Addressing Hard Topics With Children

BY DANA WILKERSON, CURRICULUM DEVELOPMENT DIRECTOR

C hildren are certainly unpredictable. When they say something extremely funny, we know what to do – either laugh or try to hide your laughter. But what can we do when they ask questions about a difficult topic? Do you know what to say? If not, don’t worry. You are definitely not alone.

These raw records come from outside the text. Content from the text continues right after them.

(** *** Failures of the discovery *)

(** C2 fails on the code: a failed discovery ends the generator after
    [perror], and [main] goes on to write what was collected and returns 0.
    Here for a starting path that is neither a file nor a directory, and for
    a directory whose listing is refused with error 13. *)
Theorem C2_discovery_failure_exits_zero :
  isfile notes_os "nowhere" = false /\ isdir notes_os "nowhere" = false
  /\ get_markdown_files 20 notes_os "nowhere" [] = ([], Failed)
  /\ main 20 notes_os "nowhere" "-" [] "Sam" false = Some (0%Z, [])
  /\ listdir locked_os "notes/vault" = IOError 13%Z
  /\ get_markdown_files 20 locked_os "notes" [] = (["notes/a.md"], Failed)
  /\ main 20 locked_os "notes" "-" [] "Sam" false
     = Some (0%Z, [("- [x] [Sam] Task1 (notes/a.md)" ++ nl)%string]).
Proof. repeat split. Qed.

(** *** Skipping done entries *)

(** C7, as stated, fails for a path that holds a line feed: the entry of the
    file [odd_name] is not done, and its line of the report breaks after
    [log], so that the text of the report has a line that begins with
    [- [x]]. *)
Lemma C7_line_feed_in_path :
  main 5 odd_os odd_name "-" [] "Sam" true
  = Some (0%Z,
          [("- [ ] [Sam] Task (log" ++ nl ++ "- [x] fake.md)" ++ nl)%string])
  /\ text_lines
       (report_text
          [("- [ ] [Sam] Task (log" ++ nl ++ "- [x] fake.md)" ++ nl)%string])
     = ["- [ ] [Sam] Task (log"; "- [x] fake.md)"; EmptyString]
  /\ startswith "- [x]" "- [x] fake.md)" = true.
Proof. repeat split. Qed.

Words are powerful. The way we respond to children and their questions has an effect on how they grow in their faith. But don’t let that scare you, because there is Someone who can help. Rely on the Holy Spirit as your guide. You can trust God with your child and with their questions. The goal is not to provide all the answers. The goal is not even to find all of the answers. The goals are for your child to know Jesus better and to learn they can trust God with their questions – both big and small.

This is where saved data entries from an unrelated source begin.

(** The statement above at a callable that catches [Cancelled] and yields
    again: two suspensions at most, three resumes. *)
Lemma completes_within_depth_witness :
  let m := Driver.exec [Driver.Resume; Driver.Cancel; Driver.Resume; Driver.Resume]
             (Driver.start (constructed 1 Samples.cleanup_on_cancel) []) in
  Driver.halted m <> None \/ TaskImpl.is_complete (Driver.task m) = true.
Proof.
  refine (@completes_within_depth Z _ 0 Samples.cleanup_on_cancel
            (constructed 1 Samples.cleanup_on_cancel) 1 []
            [Driver.Resume; Driver.Cancel; Driver.Resume; Driver.Resume] eq_refl _).
  cbn. lia.
Defined.

(* ===================================================================== *)
(** ** Further properties: yielding, and cancelling around the first run  *)
(* ===================================================================== *)

Section PlainRunFacts.
Context {T : Type} `{CppType T}.

Lemma exec_app (ops1 ops2 : list Driver.op) (m : Driver.machine T) :
  Driver.exec (ops1 ++ ops2) m = Driver.exec ops2 (Driver.exec ops1 m).
Proof. unfold Driver.exec. apply fold_left_app. Qed.

Lemma top_frame_events (e : exception) (s : TaskImpl.t T) :
  snd (TaskImpl.top_frame e s) = [CallableThrew e].
Proof.
  unfold TaskImpl.top_frame. destruct (is_std_exception e); [| reflexivity].
  destruct (ResultHolder.store_exception e (TaskImpl.result_ s)); reflexivity.
Qed.

(** With no cancellation pending at any [suspend()], resuming the coroutine
    once per suspension plays the callable as a plain function. *)
Lemma resumes_play_plain (c : code T) :
  forall (s : TaskImpl.t T) (pre : list (event T)),
    TaskImpl.yield_ s = true ->
    TaskImpl.pending_cancel_ s = false ->
    Driver.trace
      (Driver.exec (repeat Driver.Resume (yields c))
         {| Driver.task := snd (fst (TaskImpl.run c s));
            Driver.trace := pre ++ snd (TaskImpl.run c s);
            Driver.halted := match fst (fst (TaskImpl.run c s)) with
                             | Halted f => Some f
                             | _ => None
                             end |})
    = pre ++ plain_trace c.
Proof.
  induction c as [v | e | n k IH | k IHk h IHh]; intros s pre Hy Hp.
  - reflexivity.
  - cbn [TaskImpl.run yields repeat Driver.exec fold_left Driver.trace].
    rewrite top_frame_events. reflexivity.
  - cbn [TaskImpl.run yields]. rewrite emit_fst, emit_snd.
    specialize (IH s (pre ++ [UserAction n]) Hy Hp).
    rewrite <- !app_assoc in IH. cbn [app] in IH.
    unfold plain_trace. cbn [actions map exit_event app]. exact IH.
  - cbn [TaskImpl.run yields repeat]. rewrite Hy. cbn [fst snd].
    rewrite exec_cons.
    set (s1 := TaskImpl.with_coroutine (InSuspend k h) s).
    assert (St : Driver.step
                   {| Driver.task := s1; Driver.trace := pre ++ [];
                      Driver.halted := None |} Driver.Resume
                 = {| Driver.task := snd (fst (TaskImpl.run k s1));
                      Driver.trace := pre ++ snd (TaskImpl.run k s1);
                      Driver.halted := match fst (fst (TaskImpl.run k s1)) with
                                       | Halted f => Some f
                                       | _ => None
                                       end |}).
    { unfold Driver.step. cbn [Driver.halted Driver.task Driver.trace].
      unfold TaskImpl.resume, TaskImpl.call.
      replace (TaskImpl.coroutine_ s1) with (InSuspend k h) by reflexivity.
      replace (TaskImpl.pending_cancel_ s1) with false by (symmetry; exact Hp).
      rewrite app_nil_r.
      destruct (TaskImpl.run k s1) as [[tr s2] evs2]. reflexivity. }
    rewrite St. unfold plain_trace. cbn [actions exit_event].
    apply (IHk s1 pre); [exact Hy | exact Hp].
Qed.

Lemma exit_event_is_exit (c : code T) : is_exit (exit_event c) = true.
Proof. induction c; cbn; auto. Qed.

Lemma exits_plain_trace (c : code T) : exits (plain_trace c) = [exit_event c].
Proof.
  unfold plain_trace. rewrite exits_app.
  assert (E : exits (map (fun n => @UserAction T n) (actions c)) = []).
  { induction (actions c) as [| a l IH]; [reflexivity | exact IH]. }
  rewrite E. cbn. unfold exits. cbn. rewrite exit_event_is_exit. reflexivity.
Qed.

Lemma deliveries_plain_trace (c : code T) : Driver.deliveries (plain_trace c) = 0%nat.
Proof.
  unfold plain_trace. rewrite deliveries_app.
  assert (E : Driver.deliveries (map (fun n => @UserAction T n) (actions c)) = 0%nat).
  { induction (actions c) as [| a l IH]; [reflexivity | exact IH]. }
  rewrite E. unfold Driver.deliveries. cbn.
  induction c; cbn; auto.
Qed.

Lemma top_frame_pending (b : bool) (e : exception) (s : TaskImpl.t T) :
  TaskImpl.top_frame e (TaskImpl.with_pending_cancel b s)
  = (fst (fst (TaskImpl.top_frame e s)),
     TaskImpl.with_pending_cancel b (snd (fst (TaskImpl.top_frame e s))),
     snd (TaskImpl.top_frame e s)).
Proof.
  unfold TaskImpl.top_frame. cbn [TaskImpl.with_pending_cancel TaskImpl.result_].
  destruct (is_std_exception e); [| reflexivity].
  destruct (ResultHolder.store_exception e (TaskImpl.result_ s)); reflexivity.
Qed.

(** Running user code does not read [pending_cancel_]. *)
Lemma run_pending (b : bool) (c : code T) (s : TaskImpl.t T) :
  TaskImpl.run c (TaskImpl.with_pending_cancel b s)
  = (fst (fst (TaskImpl.run c s)),
     TaskImpl.with_pending_cancel b (snd (fst (TaskImpl.run c s))),
     snd (TaskImpl.run c s)).
Proof.
  induction c as [v | e | n k IH | k IHk h IHh]; cbn [TaskImpl.run].
  - reflexivity.
  - apply top_frame_pending.
  - rewrite IH. rewrite emit_fst, emit_snd. reflexivity.
  - cbn [TaskImpl.with_pending_cancel TaskImpl.yield_].
    destruct (TaskImpl.yield_ s); reflexivity.
Qed.

Lemma repeat_cancel (k : nat) (m : Driver.machine T) :
  Driver.halted m = None ->
  Driver.exec (repeat Driver.Cancel (S k)) m = Driver.step m Driver.Cancel.
Proof.
  intros Hm. induction k as [| k IH].
  - reflexivity.
  - change (repeat Driver.Cancel (S (S k)))
      with (Driver.Cancel :: repeat Driver.Cancel (S k)).
    rewrite exec_cons.
    assert (E : Driver.exec (repeat Driver.Cancel (S k)) (Driver.step m Driver.Cancel)
                = Driver.step (Driver.step m Driver.Cancel) Driver.Cancel).
    { clear IH. revert m Hm. induction k as [| k IHk]; intros m Hm; [reflexivity |].
      change (repeat Driver.Cancel (S (S k)))
        with (Driver.Cancel :: repeat Driver.Cancel (S k)).
      rewrite exec_cons. rewrite IHk.
      - unfold Driver.step. rewrite Hm. reflexivity.
      - unfold Driver.step. rewrite Hm. reflexivity. }
    rewrite E. unfold Driver.step. rewrite Hm. reflexivity.
Qed.

(** A callable that never suspends runs to its exit in one stretch. *)
Lemma run_suspend_free (c : code T) (s : TaskImpl.t T) :
  suspend_free c = true ->
  snd (TaskImpl.run c s) = plain_trace c /\
  (TaskImpl.coroutine_ (snd (fst (TaskImpl.run c s))) = Complete \/
   exists f, fst (fst (TaskImpl.run c s)) = Halted f).
Proof.
  induction c as [v | e | n k IH | k IHk h IHh]; cbn [suspend_free TaskImpl.run];
    intros Hs; try discriminate.
  - split; [reflexivity | left; reflexivity].
  - split; [apply top_frame_events |].
    unfold TaskImpl.top_frame.
    destruct (is_std_exception e); [| right; eexists; reflexivity].
    destruct (ResultHolder.store_exception e (TaskImpl.result_ s));
      [left; reflexivity | right; eexists; reflexivity | right; eexists; reflexivity].
  - rewrite emit_fst, emit_snd. destruct (IH Hs) as (A & B).
    split; [rewrite A; reflexivity | exact B].
Qed.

You can trust God with your child and with their questions.

During this year’s study of Genesis, your child will most likely ask some of those hard questions. Rest assured that the BSF materials do not go into detail on these issues with your younger children. But they may still ask you some questions after their BSF lessons.

These are some of the topics that appear in Genesis:

Lesson 7: Racial injustice and drunkenness

Lesson 12: Homosexuality and rape

Lesson 13: Abandonment and divorce

Lesson 22: Rape and slaughter

Lesson 23: Sex and prostitution

Lesson 24: Infidelity

This might feel overwhelming, but we have created a framework that can help you engage in a conversation no matter the topic at hand:

Acknowledge your child’s questions or concerns.

  Validate their comments or questions.

 Normalize asking questions.

 Acknowledge their thinking.

You can say:

“I’m glad you asked that question. We all have questions. Let’s talk about this.”

“I’m impressed by the way you think about this.”

Allow your child to explore the topic.

  Clarify or define words or context.

 Discover how the topic makes your child feel about themselves, people, or God.

 Open up respectful discussion of viewpoints.

You can say:

“Do you know what this word means?”

“How does this make you feel about God?”

“What do you believe about this topic? How do your beliefs affect you?”

Admit we all need God’s help.

  Admit you and your child must humbly depend on God together for answers and understanding.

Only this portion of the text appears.